(** C5 at work: a body cut off after its second character. *)
Lemma malformed_body_is_stored_witness :
  cell_passes
    (fetchPasses_settled
       (Resolved (axios_data sample_JSON_parse "[{")) sample_cells)
  = Unparsed "[{" /\
  cell_error
    (fetchPasses_settled
       (Resolved (axios_data sample_JSON_parse "[{")) sample_cells)
  = None.
Proof.
  destruct (malformed_body_is_stored sample_JSON_parse "[{" sample_cells
              eq_refl) as (Hpasses & Herror & _).
  split; assumption.
Defined.

(** X8 at work: the first pass fetch is answered, the button is there. *)
Lemma one_pass_fetch_at_a_time_witness :
  refreshButton sample_main = true /\
  exists loc marker panel,
    renderApp sample_Date_parse sample_format_valid sample_times100
      (view sample_main) = Return (MainPage loc marker panel).
Proof.
  destruct (one_pass_fetch_at_a_time sample_Date_parse sample_format_valid
              sample_times100 sample_main sample_main_live)
    as (_ & _ & Hpage).
  split; [reflexivity|]. apply Hpage. reflexivity.
Defined.

(** X10 at work: one callback gave the location. *)
Lemma location_resolves_once_witness :
  resolutions sample_events <= 1 /\
  (userLocation (view sample_located) <> None ->
   resolutions sample_events = 1).
Proof.
  destruct (location_resolves_once sample_Date_parse sample_format_valid
              sample_times100 sample_events sample_located eq_refl)
    as (Hle & _ & Hone).
  split; assumption.
Defined.
(** X12. On a chain that has not failed, what [ValueEqual] accepts
    under a key, [ContainsMap] accepts as the map of that one key: if
    [ValueEqual] records nothing for a key and a value, [ContainsMap]
    records nothing for the map that binds the key to the value. *)
Theorem ValueEqual_ContainsMap
    (o : Object) (key : string) (value : GoValue) (σ : Heap) :
  failbit (chain_at σ (o_chain o)) = false →
  Object.ValueEqual o key value σ = (o, σ) →
  Object.ContainsMap o (RMap {[ key := value ]}) σ = (o, σ).
Proof.
  intros Hf Hv.
  destruct (entries (o_value o) !! key) as [stored|] eqn:Hk.
  - rewrite ValueEqual_eq in Hv by eauto.
    rewrite (mapIndex_lookup o key stored Hk) in Hv.
    destruct (canon value) as [cv|] eqn:Hc;
      [|by apply pair_fail_neq in Hv].
    destruct (DeepEqual cv stored) eqn:Hd; [|by apply pair_fail_neq in Hv].
    rewrite ContainsMap_eq, (canon_singleton key value cv Hc).
    assert (checkContainsMap (entries (o_value o)) {[ key := cv ]} = true)
      as ->; [|done].
    apply checkContainsMap_true. intros k iv Hiv.
    apply lookup_singleton_Some in Hiv as [<- <-].
    exists stored. split; [done|].
    by apply DeepEqual_containsValue, DeepEqual_sym.
  - rewrite ValueEqual_missing_eq in Hv by done.
    by apply pair_fail_neq in Hv.
Qed.

Lemma ValueEqual_ContainsMap_witness :
  failbit (chain_at sample_heap (o_chain sample_object)) = false ∧
  Object.ValueEqual sample_object "foo" (RInt 123) sample_heap =
    (sample_object, sample_heap) ∧
  Object.ContainsMap sample_object (RMap {[ "foo" := RInt 123 ]})
    sample_heap = (sample_object, sample_heap).
Proof.
  assert (failbit (chain_at sample_heap (o_chain sample_object)) = false)
    as Hf by (vm_compute; reflexivity).
  assert (Object.ValueEqual sample_object "foo" (RInt 123) sample_heap =
            (sample_object, sample_heap)) as Hv
    by (vm_compute; reflexivity).
  split; [exact Hf|]. split; [exact Hv|].
  exact (ValueEqual_ContainsMap sample_object "foo" (RInt 123) sample_heap
           Hf Hv).
Defined.

(** ** How many failures a call records *)

Lemma records_none (n : nat) (c : chain) (σ : Heap) :
  records_at_most n c σ σ.
Proof. exists []. split; [done|]. split; [simpl; lia|by left]. Qed.

Lemma records_one (n : nat) (c : chain) (f : Failure) (σ : Heap) :
  records_at_most (S n) c σ (fail c f σ).2.
Proof.
  exists [f]. split; [done|]. split; [simpl; lia|].
  right. apply failbit_fail.
Qed.

Lemma records_two (c : chain) (f g : Failure) (σ : Heap) :
  records_at_most 2 c σ (fail c g (fail c f σ).2).2.
Proof.
  exists [f; g]. split; [done|]. split; [simpl; lia|].
  right. apply failbit_fail.
Qed.

Lemma ValueEqual_records (o : Object) (key : string) (value : GoValue)
    (σ : Heap) :
  records_at_most 1 (o_chain o) σ (Object.ValueEqual o key value σ).2 ∧
  records_at_most 1 (o_chain o) σ (Object.ValueNotEqual o key value σ).2.
Proof.
  destruct (entries (o_value o) !! key) as [stored|] eqn:Hk.
  - destruct (failbit (chain_at σ (o_chain o))) eqn:Hf.
    + unfold Object.ValueEqual, Object.ValueNotEqual.
      rewrite !bind_eq, !ContainsKey_present by eauto.
      unfold failed. cbn [fst snd]. rewrite Hf.
      split; apply records_none.
    + rewrite ValueEqual_eq, ValueNotEqual_eq by eauto.
      destruct (canon value) as [cv|];
        [destruct (DeepEqual cv (mapIndex (o_value o) key))|];
        split; cbn [snd]; (apply records_none || apply records_one).
  - unfold Object.ValueEqual, Object.ValueNotEqual. rewrite !bind_eq.
    unfold failed. rewrite !ContainsKey_missing by done.
    cbn [fst snd]. rewrite failbit_fail.
    split; apply records_one.
Qed.
(** * The dashboard's client controller ([app/static/script.js])

    The script registers five Socket.IO listeners, two button handlers and a
    one-second clock on a handful of page elements.  This file embeds those
    handlers as functions on an explicit record of the elements' properties
    and proves the properties the specification states about them.

    What the platform does (number printing, date formatting, fragment
    parsing of markup assigned to [innerHTML]) is a parameter of the model;
    what the script does is defined below, handler by handler. *)

From Stdlib Require Import List String Ascii Bool ZArith Lia DecimalString.
Import ListNotations.
Local Open Scope string_scope.

(** ** Strings *)

(** The double quote, for the markup the script writes. *)
Definition dquote : string := String (ascii_of_nat 34) EmptyString.

(** The line feed of the multi-line template literal. *)
Definition newline : string := String (ascii_of_nat 10) EmptyString.

Fixpoint string_existsb (p : ascii -> bool) (s : string) : bool :=
  match s with
  | EmptyString => false
  | String c r => p c || string_existsb p r
  end.

(** ASCII whitespace of the DOM standard: TAB, LF, FF, CR and SPACE. *)
Definition isAsciiWhitespace (c : ascii) : bool :=
  let n := nat_of_ascii c in
  Nat.eqb n 9 || Nat.eqb n 10 || Nat.eqb n 12 || Nat.eqb n 13 || Nat.eqb n 32.

(** [s |> f |> g]: the statements of a handler body, in source order. *)
Notation "x |> f" := (f x) (at level 50, left associativity, only parsing).

(** ** DOM nodes *)

Set Warnings "-register-all".
Inductive Node : Type :=
| TextNode (data : string)
| Element (localName : string) (classList : list string) (childNodes : list Node).
Set Warnings "register-all".

Definition hasClass (c : string) (n : Node) : bool :=
  match n with
  | TextNode _ => false
  | Element _ cs _ => existsb (String.eqb c) cs
  end.
Lemma within_high (lo hi : N) (c : ascii) :
  (128 <= lo)%N -> within lo hi c = true -> isASCII c = false.
Proof.
  unfold within, isASCII, RuneSelf. intros Hlo H.
  apply andb_true_iff in H as [H _]. apply N.leb_le in H.
  apply N.ltb_ge. lia.
Qed.

Lemma cont_high (c : ascii) : cont c = true -> isASCII c = false.
Proof. apply within_high. lia. Qed.

Lemma second3_high (c c1 : ascii) : second3 c c1 = true -> isASCII c1 = false.
Proof.
  unfold second3.
  destruct (code c =? 224)%N; [apply within_high; lia|].
  destruct (code c =? 237)%N; [apply within_high; lia|apply cont_high].
Qed.

Lemma second4_high (c c1 : ascii) : second4 c c1 = true -> isASCII c1 = false.
Proof.
  unfold second4.
  destruct (code c =? 240)%N; [apply within_high; lia|].
  destruct (code c =? 244)%N; [apply within_high; lia|apply cont_high].
Qed.

(** A multi-byte rune has two to four bytes, none below RuneSelf. *)
Lemma DecodeRuneInString_Seq (s q r : string) :
  DecodeRuneInString s = Some (Seq q, r) ->
  allHigh q = true /\ s = q +:+ r /\ (2 <= String.length q <= 4)%nat.
Proof.
  destruct s as [|c s]; [discriminate|]. simpl.
  destruct (isASCII c) eqn:Hc; [discriminate|].
  destruct s as [|c1 r1]; [discriminate|].
  destruct (seq2 c c1) eqn:H2.
  { intros [= <- <-]. unfold seq2 in H2. apply andb_true_iff in H2 as [_ H1].
    simpl. rewrite Hc, (cont_high _ H1). repeat split; simpl; lia. }
  destruct r1 as [|c2 r2]; [discriminate|].
  destruct (seq3 c c1 c2) eqn:H3.
  { intros [= <- <-]. unfold seq3 in H3.
    apply andb_true_iff in H3 as [H3 Hc2]. apply andb_true_iff in H3 as [_ Hc1].
    simpl. rewrite Hc, (second3_high _ _ Hc1), (cont_high _ Hc2).
    repeat split; simpl; lia. }
  destruct r2 as [|c3 r3]; [discriminate|].
  destruct (seq4 c c1 c2 c3) eqn:H4; [|discriminate].
  intros [= <- <-]. unfold seq4 in H4.
  apply andb_true_iff in H4 as [H4 Hc3]. apply andb_true_iff in H4 as [H4 Hc2].
  apply andb_true_iff in H4 as [_ Hc1].
  simpl. rewrite Hc, (second4_high _ _ Hc1), (cont_high _ Hc2), (cont_high _ Hc3).
  repeat split; simpl; lia.
Qed.
(** * calculator.py: lexer, operator-precedence parser and tree evaluator

    A shallow embedding of [src/calculator.py].  Python objects are modelled
    as follows.

    - A [str] is a [string]; its characters are read as the code points
      U+0000 to U+00FF.
    - A [float] is a primitive binary64 float ([PrimFloat.float]).
    - A [dict] with string keys is a [gmap string _], a [set] of strings a
      [gset string].
    - A [list] used as a stack keeps its top (the Python end of the list) at
      the head of the Rocq list.
    - A raised exception is the left injection of [result]; messages are kept
      for the exceptions that the program raises itself.
    - A [complex], which only a power can bring in, is its two floats.
    - The C library behind [math], the power [**] and the arithmetic of
      complex numbers are parameters ([Extern]). *)

From Stdlib Require Import ZArith Floats Ascii String List Bool Lia.
From stdpp Require Import base strings gmap.
Import ListNotations.

Local Open Scope list_scope.

(** ** Values and exceptions *)

(** The values a [Node.value] field may hold ([Optional[Union[float, str]]]);
    they are also the values that evaluation hands around, to which a power
    of a negative float adds the complex numbers. *)
Inductive pyval : Type :=
| VNone
| VFloat (x : float)
| VStr (s : string)
| VComplex (re im : float).

Inductive exn : Type :=
| ValueError (msg : string)
| IndexError (msg : string)
| KeyError (key : pyval)
| NameError (name : string)
| OverflowError (msg : string)
| ZeroDivisionError (msg : string)
| TypeError
| AttributeError.

Definition result (A : Type) : Type := (exn + A)%type.

Definition bind {A B : Type} (m : result A) (k : A -> result B) : result B :=
  match m with
  | inl e => inl e
  | inr a => k a
  end.

Notation "'let*' x := m 'in' k" := (bind m (fun x => k))
  (at level 10, x name, m at level 100, k at level 200).
Notation "'let*' ( x , y ) := m 'in' k" := (bind m (fun '(x, y) => k))
  (at level 10, x name, y name, m at level 100, k at level 200).

(** The messages of the program's own [raise ValueError(...)]. *)
Definition msg_unbalanced : string := "Несбалансированные скобки".
Definition msg_tree : string := "Ошибка построения дерева".
Definition msg_bad_char : string := "Некорректный символ: ".
Definition msg_node_type : string := "Неизвестный тип узла: ".

(** ** Strings *)

Fixpoint str_drop (n : nat) (s : string) : string :=
  match n, s with
  | O, _ => s
  | S n', String _ s' => str_drop n' s'
  | S _, EmptyString => EmptyString
  end.

Fixpoint str_take (n : nat) (s : string) : string :=
  match n, s with
  | S n', String c s' => String c (str_take n' s')
  | _, _ => EmptyString
  end.

Fixpoint str_filter (p : ascii -> bool) (s : string) : string :=
  match s with
  | EmptyString => EmptyString
  | String c s' => if p c then String c (str_filter p s') else str_filter p s'
  end.

Fixpoint str_forall (p : ascii -> bool) (s : string) : bool :=
  match s with
  | EmptyString => true
  | String c s' => p c && str_forall p s'
  end.

(** [expression[position]] inside an f-string: the character as a string. *)
Definition str_at (s : string) (position : nat) : string :=
  str_take 1 (str_drop position s).

(** [s.startswith(k)] *)
Fixpoint begins_with (k s : string) : bool :=
  match k, s with
  | EmptyString, _ => true
  | String c k', String d s' => Ascii.eqb c d && begins_with k' s'
  | String _ _, EmptyString => false
  end.

(** [a in b] for strings: [a] occurs in [b] as a substring. *)
Fixpoint str_contains (a b : string) : bool :=
  begins_with a b ||
  match b with
  | EmptyString => false
  | String _ b' => str_contains a b'
  end.

(** The truth value of a string: empty strings are false. *)
Definition str_truthy (s : string) : bool :=
  match s with
  | EmptyString => false
  | String _ _ => true
  end.

(** ** Floats *)

(** [math.pi] and [math.e]. *)
Definition math_pi : float := 0x1.921fb54442d18p+1%float.
Definition math_e : float := 0x1.5bf0a8b145769p+1%float.

(** [float(text)] on a decimal literal.  The digits [N] and the number [k] of
    digits after the point give the rational [N / 10^k]; it is rounded to the
    nearest binary64, ties to even, through a quotient of at least 55 bits
    with a sticky bit. *)
Definition digit_value (c : ascii) : option Z :=
  match c with
  | "0"%char => Some 0%Z
  | "1"%char => Some 1%Z
  | "2"%char => Some 2%Z
  | "3"%char => Some 3%Z
  | "4"%char => Some 4%Z
  | "5"%char => Some 5%Z
  | "6"%char => Some 6%Z
  | "7"%char => Some 7%Z
  | "8"%char => Some 8%Z
  | "9"%char => Some 9%Z
  | _ => None
  end.

Definition is_digit (c : ascii) : bool :=
  match digit_value c with
  | Some _ => true
  | None => false
  end.

(** Reads a run of digits: the accumulated number, how many digits were read,
    and what follows them. *)
Fixpoint read_digits (acc : Z) (count : nat) (s : string) : Z * nat * string :=
  match s with
  | EmptyString => (acc, count, s)
  | String c s' =>
      match digit_value c with
      | Some d => read_digits (10 * acc + d)%Z (S count) s'
      | None => (acc, count, s)
      end
  end.

Definition round_ratio (N D : Z) : float :=
  if (N =? 0)%Z then 0%float
  else
    let s := (57 + Z.log2 D - Z.log2 N)%Z in
    let num := if (0 <=? s)%Z then (N * 2 ^ s)%Z else N in
    let den := if (0 <=? s)%Z then D else (D * 2 ^ (- s))%Z in
    let q := (num / den)%Z in
    let sticky := if (num mod den =? 0)%Z then 0%Z else 1%Z in
    SF2Prim (SpecFloat.binary_normalize 53 1024 (2 * q + sticky) (- s - 1) false).

(** The lexer only produces [\d+(?:\.\d+)?] as NUMBER text.  Python's [float]
    accepts more spellings (signs, exponents, underscores, surrounding blanks,
    [inf], [nan]); this model raises [ValueError] on every text that is not a
    plain decimal literal. *)
Definition py_float (text : string) : result float :=
  let bad := inl (ValueError ("could not convert string to float: " +:+ text)) in
  match read_digits 0 0 text with
  | (_, O, _) => bad
  | (n, S _, EmptyString) => inr (round_ratio n 1)
  | (n, S _, String "."%char frac) =>
      match read_digits n 0 frac with
      | (_, O, _) => bad
      | (m, S k, EmptyString) => inr (round_ratio m (10 ^ Z.of_nat (S k)))
      | (_, S _, String _ _) => bad
      end
  | (_, S _, String _ _) => bad
  end.

(** ** Regular expressions

    The fragment of [re] that the token patterns use, with the matching order
    of a backtracking matcher: the left alternative first, greedy repetition
    and option, and the rest of the pattern as a continuation. *)

Inductive regex : Type :=
| RLit (text : string)
| RSet (member : ascii -> bool)
| RPlus (member : ascii -> bool)
| RSeq (r1 r2 : regex)
| RAlt (r1 r2 : regex)
| ROpt (r : regex).

Fixpoint lit_match {A : Type} (text s : string) (k : string -> option A)
  : option A :=
  match text with
  | EmptyString => k s
  | String c text' =>
      match s with
      | String d s' => if Ascii.eqb c d then lit_match text' s' k else None
      | EmptyString => None
      end
  end.

Fixpoint star_match {A : Type} (member : ascii -> bool) (s : string)
  (k : string -> option A) : option A :=
  match s with
  | String c s' =>
      if member c then
        match star_match member s' k with
        | Some x => Some x
        | None => k s
        end
      else k s
  | EmptyString => k s
  end.

Fixpoint re_match {A : Type} (r : regex) (s : string) (k : string -> option A)
  : option A :=
  match r with
  | RLit text => lit_match text s k
  | RSet member =>
      match s with
      | String c s' => if member c then k s' else None
      | EmptyString => None
      end
  | RPlus member =>
      match s with
      | String c s' => if member c then star_match member s' k else None
      | EmptyString => None
      end
  | RSeq r1 r2 => re_match r1 s (fun s' => re_match r2 s' k)
  | RAlt r1 r2 =>
      match re_match r1 s k with
      | Some x => Some x
      | None => re_match r2 s k
      end
  | ROpt r' =>
      match re_match r' s k with
      | Some x => Some x
      | None => k s
      end
  end.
************
The task:
Your task is to count the lines in the material containing the word "ValueError" and to state only that number.

Reply to the task:
4